Das Amt teilte Daniela W. mit, sie solle auf den Anruf der Lebenshilfe warten, bei der die Schulbegleiter im Kreis angestellt sind. Angesichts des immer näher rückenden Ausbildungsbeginnes rief sie selbst dort an. Die Zuständigen seien sehr hilfsbereit gewesen, berichtet die Mutter. Aber es wurde kein Schulbegleiter gefunden, denn für die Stundensätze, die von der Lebenshilfe bezahlt werden können, lohnt sich die tägliche Fahrt nach Breisach nicht. Sie müsse sich eben selbst umsehen, habe ihr das Jugendamt daraufhin gesagt, schildert die Mutter. Dies sei eine nicht unübliche Absprache gewesen, erklärt Pressesprecher Pahl: "Die Sozialen Dienste waren dazu parallel tätig." Gefunden haben sie aber bislang niemand.

"Kängu" ist dem Jugendamt zu teuer

Daniela W. wurde fündig bei "Kängu – Integrationshilfe für junge Menschen" in Freiburg. Dort arbeiten nur Pädagogen zu höheren Stundensätzen als die Schulbegleiter in Lörrach und Ende Juni teilte das Jugendamt Daniela W. mit, dass die Kosten für eine Betreuung durch Kängu nach nicht übernommen würden. Auf die Frage nach den anfallenden Kosten teilt das Landratsamt mit, die Stundensätze für die Schulbegleitung bei Autismus schwankten zwischen 22 und 50 Euro pro Stunde.

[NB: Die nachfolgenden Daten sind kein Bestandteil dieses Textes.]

(* ===== verification/Anytls.v ===== *)
(** * AnyTLS sessions: [transport/anytls]

    Streams over one connection: the frames (session/frame.go), the session of
    either side (session.go, stream.go), the padding that the client mixes into its
    writes (padding/padding.go, util/string_map.go), and the first bytes of a
    connection (client.go, listener/anytls/server.go).

    A stream is a reference into the list of all streams of a session, because
    the map by number forgets a stream whose user still has it.  What is written
    into the pipe of a stream is [st_in]; that its reader takes it is not
    modelled, and neither are deadlines.  The random numbers of the padding and
    MD5 are arguments, as is the number of writes that the connection takes
    before it fails.  Each call is one step: [connLock] and [streamLock] are held
    for the parts of it that matter.

    The theorem [anytls_transparent]: under any padding whose sizes fit a frame, and
    while connection and frames behave, the streams of the server are those the
    client opened, with the bytes that were written to each; it
    follows from an invariant of the client ([client_ok]: what it put out is frames
    that make a server hear what was written) and from what a server makes of
    frames ([server_reads]). *)

From Stdlib Require Import ZArith Lia Ascii String.
From stdpp Require Import prelude strings gmap list pretty.
From S2P Require Import Prelude Netip Wire Dialogue Socks5.

Open Scope Z_scope.

(** ** String maps and padding schemes *)

Abbreviation StringMap := (gmap string string).

Definition newline : ascii := "010"%char.

(** [ToBytes], the map in some order. *)
Definition ToBytes (lines : list (string * string)) : list Z :=
  str_bytes (Join (map (λ kv, (kv.1 +:+ "=" +:+ kv.2)%string) lines) (String newline "")).

Fixpoint cut_at (c : ascii) (l : list ascii) : option (list ascii * list ascii) :=
  match l with
  | [] => None
  | x :: l' => if decide (x = c) then Some ([], l') else '(a, b) ← cut_at c l'; Some (x :: a, b)
  end.

Definition add_line (m : StringMap) (line : string) : StringMap :=
  match cut_at "="%char (bytes line) with Some (k, v) => <[of_bytes k := of_bytes v]> m | None => m end.

Definition StringMapFromBytes (b : list Z) : StringMap := foldl add_line ∅ (Split (to_string b) newline).

Definition CheckMark : Z := -1.

Record PaddingFactory := mkPadding { scheme : StringMap; RawScheme : list Z; Stop : Z; Md5 : string }.

Definition get (m : StringMap) (k : string) : string := default ""%string (m !! k).

Definition NewPaddingFactory (md5 : list Z → string) (rawScheme : list Z) : option PaddingFactory :=
  let m := StringMapFromBytes rawScheme in
  if bool_decide (m = ∅) then None
  else stop ← ParseInt (get m "stop"); Some (mkPadding m rawScheme (@wrap uint32 stop) (md5 rawScheme)).

Definition UpdatePaddingScheme (md5 : list Z → string) (rawScheme : list Z) (to : PaddingFactory) : bool * PaddingFactory :=
  match NewPaddingFactory md5 rawScheme with Some p => (true, p) | None => (false, to) end.

Definition DefaultPaddingScheme : list Z :=
  str_bytes (Join ["stop=8"; "0=30-30"; "1=100-400"; "2=400-500,c,500-1000,c,500-1000,c,500-1000,c,500-1000"; "3=9-9,500-1000"; "4=500-1000";
    "5=500-1000"; "6=500-1000"; "7=500-1000"]%string (String newline "")).

(** One range; [r] is its random number. *)
Definition payload_size (sRange : string) (r : Z) : option Z :=
  match Split sRange "-" with
  | [a; b] =>
    x ← ParseInt a; y ← ParseInt b;
    let _min := Z.min x y in
    let _max := Z.max x y in
    if (_min <=? 0) || (_max <=? 0) then None
    else if _min =? _max then Some _min
    else Some (r `mod` (_max - _min) + _min)
  | _ => if bool_decide (sRange = "c")%string then Some CheckMark else None
  end.

Definition GenerateRecordPayloadSizes (rnd : nat → Z) (p : PaddingFactory) (pkt : Z) : list Z :=
  match scheme p !! pretty pkt with
  | Some s => omap id (imap (λ i sRange, payload_size sRange (rnd i)) (Split s ","))
  | None => []
  end.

Mirko stehen laut seiner Mutter zwölf Stunden Begleitung pro Woche zu. Es gibt verschiedene Modelle: So könnten es anfangs mehr Stunden sein und die Zahl reduziert werden, wenn Mirko sich ein eingelebt hat. Seine Mutter traut ihm zu, dass er möglicherweise nicht einmal das ganze Jahr Betreuung brauchen werde. Auf jeden Fall ist die Schulbegleitung der günstigere Weg als die teure Alternative, die für die Familie zudem nicht in Frage kommt: Eine vollstationäre Ausbildung dürfte die Agentur für Arbeit sofort finanzieren, sagt Michael Rimkus. "Für uns alle ist es aber ganz wichtig, dass die Ausbildung vor Ort absolut bevorzugt wird."

Die Familie schwankt zwischen Wut und Hoffnungslosigkeit

In den Ohren der Familie klingt das wie Hohn. Immerhin hat Rimkus sich mit dem Jugendamt nun noch einmal in Verbindung gesetzt – bewegen konnte er damit aber bisher nichts. Dort ist offenbar nicht klar, was es für die Familie bedeutet, dass sechs Wochen vor Beginn des Schuljahres noch keine Schulbegleitung gefunden ist. Mirko und seine Eltern schwanken zwischen Wut und Hoffnungslosigkeit.

Gerade für den Jungen wäre es sehr wichtig, dass es endlich eine Lösung gibt, denn eigentlich freut er sich riesig auf die Ausbildung. Die Angst, dass sein Traum scheitern könne, nagen an ihm und seiner Familie. Seine Mutter sagt verbittert: "Er wird bestraft dafür, dass er sich so gut entwickelt hat."